_HOW TO COMPLETE THIS TASK:_ Beginning with the first line of the data below, set down each line exactly through the line that contains "assert (E : @finalize_report plain_runtime".

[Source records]
---

(** A content that is a plain body. *)
Lemma finalize_report_without_sources_witness :
  holds_texts (texts "Intro" "Body" "Concl") "Intro" "Body" "Concl" /\
  PyStr.contains "## Sources" "Body" = false /\
  @finalize_report plain_runtime (texts "Intro" "Body" "Concl") =
  Ok (<["final_report" :=
          VStr ("Intro" +:+ separator +:+ "Body" +:+ separator +:+ "Concl")]> ∅).
Proof.
  assert (H : holds_texts (texts "Intro" "Body" "Concl") "Intro" "Body" "Concl")
    by (repeat split; vm_compute; reflexivity).
  split; [exact H|]. split; [reflexivity|].
  exact (proj1 (@finalize_report_without_sources plain_runtime _ _ _ _ H eq_refl)).
Defined.

(** C3, as stated, fails: in a content with two sources sections the marker
    occurs, yet the report is not the one cut at its first occurrence; the
    content is left whole and no sources are attached. *)
Lemma finalize_report_not_cut_at_first_occurrence :
  PyStr.contains sources_marker Examples.twice_content = true /\
  split_at_first_occurrence Examples.twice_content =
    ("A", Some ("B" +:+ sources_marker +:+ "C")) /\
  @finalize_report plain_runtime (texts "Intro" Examples.twice_content "Concl") =
  Ok (<["final_report" :=
          VStr (assemble "Intro" Examples.twice_content "Concl" None)]> ∅) /\
  @finalize_report plain_runtime (texts "Intro" Examples.twice_content "Concl") <>
  Ok (<["final_report" :=
          VStr (assemble "Intro"
                  (split_at_first_occurrence Examples.twice_content).1 "Concl"
                  (split_at_first_occurrence Examples.twice_content).2)]> ∅).
Proof.
  assert (E : @finalize_report plain_runtime
                (texts "Intro" Examples.twice_content "Concl") =
              Ok (<["final_report" :=
                      VStr (assemble "Intro" Examples.twice_content "Concl" None)]> ∅)).
  { rewrite (finalize_report_texts _ "Intro" Examples.twice_content "Concl")
      by (vm_compute; reflexivity).
    do 3 f_equal. }
  repeat split; try reflexivity; try exact E.
  rewrite E. intros N. apply final_report_inj in N.
  vm_compute in N. discriminate N.
Qed.

(** C4, as stated, fails: a content without [## Sources] that begins with
    the marker is not carried over unchanged. *)
Lemma finalize_report_content_changed :
  PyStr.contains "## Sources" Examples.body_content = false /\
  @finalize_report plain_runtime (texts "Intro" Examples.body_content "Concl") <>
  Ok (<["final_report" :=
          VStr ("Intro" +:+ separator +:+ Examples.body_content
                  +:+ separator +:+ "Concl")]> ∅).
Proof.
  split; [reflexivity|].
  rewrite (finalize_report_texts _ "Intro" Examples.body_content "Concl")
    by (vm_compute; reflexivity).
  intros N. apply final_report_inj in N. vm_compute in N. discriminate N.
Qed.

(** C1, as stated, fails: the report of the example is not the text the
    specification gives, which has no line feed between the separator and
    [Body]. *)
Lemma finalize_report_example_not_expected :
  @finalize_report plain_runtime (texts "Intro" Examples.content "Concl") <>
  Ok (<["final_report" := VStr Examples.expected_report]> ∅).
Proof.
  rewrite (finalize_report_texts _ "Intro" Examples.content "Concl")
    by (vm_compute; reflexivity).
  intros E. apply final_report_inj in E. vm_compute in E. discriminate E.
Qed.

(** ** Routing, the writers and the fan-in *)

Section Workflow.
Context {RT : Runtime}.

Lemma bind_Ok {A B} (r : result A) (k : A -> result B) (b : B) :
  r ≫= k = Ok b -> exists a, r = Ok a /\ k a = Ok b.
Proof. destruct r as [a|e]; [now exists a | discriminate]. Qed.

Lemma no_feedback_falsy (state : gmap string value) :
  no_feedback state ->
  truthy (get state "human_analyst_feedback" (VStr "")) = false.
Proof. unfold get. intros [-> | [-> | ->]]; reflexivity. Qed.

Lemma feedback_truthy (state : gmap string value) (feedback : string) :
  state !! "human_analyst_feedback" = Some (VStr feedback) ->
  feedback <> "" ->
  truthy (get state "human_analyst_feedback" (VStr "")) = true.
Proof.
  unfold get. intros -> Hne. simpl.
  apply String.eqb_neq in Hne. now rewrite Hne.
Qed.

(** C6.  After the human review the panel is regenerated exactly when
    feedback was given: with
    a non-empty string under [human_analyst_feedback] both routing
    functions return [create_analysts]; with the key absent, [None] or the
    empty string, [should_continue] returns [END] and
    [initiate_all_interviews] does not go back to [create_analysts] but
    fans out over the panel the state holds. *)
Theorem feedback_routing (state : gmap string value) :
  (forall feedback,
      state !! "human_analyst_feedback" = Some (VStr feedback) ->
      feedback <> "" ->
      should_continue state = "create_analysts" /\
      initiate_all_interviews state = Ok (Goto "create_analysts")) /\
  (no_feedback state ->
   should_continue state = END /\
   initiate_all_interviews state <> Ok (Goto "create_analysts") /\
   forall topic analysts,
     state !! "topic" = Some topic ->
     state !! "analysts" = Some (VList analysts) ->
     exists sends,
       initiate_all_interviews state = Ok (Fanout sends) /\
       length sends = length analysts).
Proof.
  split.
  - intros feedback Hf Hne. unfold should_continue, initiate_all_interviews.
    now rewrite (feedback_truthy _ _ Hf Hne).
  - intros Hno. unfold should_continue, initiate_all_interviews.
    rewrite (no_feedback_falsy _ Hno). split; [reflexivity|]. split.
    + destruct (getitem state "topic") as [topic|e]; [|discriminate].
      destruct (getitem state "analysts") as [analysts|e]; [|discriminate].
      cbv beta iota delta [mbind result_bind].
      destruct (py_iter analysts) as [items|e]; discriminate.
    + intros topic analysts Ht Ha. unfold getitem. rewrite Ht, Ha.
      eexists. split; [reflexivity|]. now rewrite length_map.
Qed.

(** C7.  Without feedback, [initiate_all_interviews] returns one
    [conduct_interview] dispatch per element of the panel, in the order of
    the panel; each carries its analyst and one human message that names the
    topic. *)
Theorem initiate_all_interviews_fan_out (state : gmap string value)
    (topic : string) (analysts : list value) :
  no_feedback state ->
  state !! "topic" = Some (VStr topic) ->
  state !! "analysts" = Some (VList analysts) ->
  initiate_all_interviews state = Ok (Fanout (map (interview topic) analysts)) /\
  length (map (interview topic) analysts) = length analysts /\
  (forall i analyst,
      analysts !! i = Some analyst ->
      map (interview topic) analysts !! i = Some (interview topic analyst)).
Proof.
  intros Hno Ht Ha. split; [|split].
  - unfold initiate_all_interviews, getitem.
    rewrite (no_feedback_falsy _ Hno), Ht, Ha. reflexivity.
  - apply length_map.
  - clear Ha. intros i. revert analysts.
    induction i as [|i IH]; intros [|a analysts] analyst Hi;
      try discriminate.
    + injection Hi as ->. reflexivity.
    + apply (IH analysts). exact Hi.
Qed.

(** [str.format] on a template with two fields. *)
Lemma format_two_fields (a f b g c : string) (vf vg : value) :
  f <> g ->
  format [Lit a; Field f; Lit b; Field g; Lit c] (<[f := vf]> (<[g := vg]> ∅)) =
  Ok (a +:+ py_str vf +:+ b +:+ py_str vg +:+ c +:+ "").
Proof.
  intros Hne. cbn [format]. unfold getitem.
  rewrite lookup_insert_eq, lookup_insert_ne, lookup_insert_eq by exact Hne.
  reflexivity.
Qed.

Lemma write_report_call (state : gmap string value) (topic : value)
    (sections : list value) (prompt : string) :
  state !! "sections" = Some (VList sections) ->
  state !! "topic" = Some topic ->
  format report_writer_instructions
    (<["topic" := topic]>
     (<["context" :=
          VStr (PyStr.join (PyStr.nl +:+ PyStr.nl) (map py_str sections))]> ∅)) =
  Ok prompt ->
  write_report state =
  Invoke [SystemMessage prompt;
          HumanMessage "Write a report based upon these memos."]
         (fun report => Done (Ok (<["content" := VMessage report]> ∅))).
Proof.
  intros Hs Ht Hf. unfold write_report, getitem. rewrite Hs, Ht.
  cbv beta iota zeta delta [mbind prog_mbind prog_bind py_iter].
  rewrite Hf. reflexivity.
Qed.

Lemma write_introduction_call (state : gmap string value) (topic : value)
    (sections : list value) (prompt : string) :
  state !! "sections" = Some (VList sections) ->
  state !! "topic" = Some topic ->
  format intro_conclusion_instructions
    (<["topic" := topic]>
     (<["formatted_str_sections" :=
          VStr (PyStr.join (PyStr.nl +:+ PyStr.nl) (map py_str sections))]> ∅)) =
  Ok prompt ->
  write_introduction state =
  Invoke [SystemMessage prompt;
          HumanMessage "Write an introduction for this report."]
         (fun introduction =>
            Done (Ok (<["introduction" := VStr (content_of introduction)]> ∅))).
Proof.
  intros Hs Ht Hf. unfold write_introduction, getitem. rewrite Hs, Ht.
  cbv beta iota zeta delta [mbind prog_mbind prog_bind py_iter].
  rewrite Hf. reflexivity.
Qed.

Lemma write_conclusion_call (state : gmap string value) (topic : value)
    (sections : list value) (prompt : string) :
  state !! "sections" = Some (VList sections) ->
  state !! "topic" = Some topic ->
  format intro_conclusion_instructions
    (<["topic" := topic]>
     (<["formatted_str_sections" :=
          VStr (PyStr.join (PyStr.nl +:+ PyStr.nl) (map py_str sections))]> ∅)) =
  Ok prompt ->
  write_conclusion state =
  Invoke [SystemMessage prompt;
          HumanMessage "Write a conclusion for this report."]
         (fun conclusion =>
            Done (Ok (<["conclusion" := VStr (content_of conclusion)]> ∅))).
Proof.
  intros Hs Ht Hf. unfold write_conclusion, getitem. rewrite Hs, Ht.
  cbv beta iota zeta delta [mbind prog_mbind prog_bind py_iter].
  rewrite Hf. reflexivity.
Qed.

---

_WRITTEN SOLUTION:_
(** A content that is a plain body. *)
Lemma finalize_report_without_sources_witness :
  holds_texts (texts "Intro" "Body" "Concl") "Intro" "Body" "Concl" /\
  PyStr.contains "## Sources" "Body" = false /\
  @finalize_report plain_runtime (texts "Intro" "Body" "Concl") =
  Ok (<["final_report" :=
          VStr ("Intro" +:+ separator +:+ "Body" +:+ separator +:+ "Concl")]> ∅).
Proof.
  assert (H : holds_texts (texts "Intro" "Body" "Concl") "Intro" "Body" "Concl")
    by (repeat split; vm_compute; reflexivity).
  split; [exact H|]. split; [reflexivity|].
  exact (proj1 (@finalize_report_without_sources plain_runtime _ _ _ _ H eq_refl)).
Defined.

(** C3, as stated, fails: in a content with two sources sections the marker
    occurs, yet the report is not the one cut at its first occurrence; the
    content is left whole and no sources are attached. *)
Lemma finalize_report_not_cut_at_first_occurrence :
  PyStr.contains sources_marker Examples.twice_content = true /\
  split_at_first_occurrence Examples.twice_content =
    ("A", Some ("B" +:+ sources_marker +:+ "C")) /\
  @finalize_report plain_runtime (texts "Intro" Examples.twice_content "Concl") =
  Ok (<["final_report" :=
          VStr (assemble "Intro" Examples.twice_content "Concl" None)]> ∅) /\
  @finalize_report plain_runtime (texts "Intro" Examples.twice_content "Concl") <>
  Ok (<["final_report" :=
          VStr (assemble "Intro"
                  (split_at_first_occurrence Examples.twice_content).1 "Concl"
                  (split_at_first_occurrence Examples.twice_content).2)]> ∅).
Proof.
  assert (E : @finalize_report plain_runtime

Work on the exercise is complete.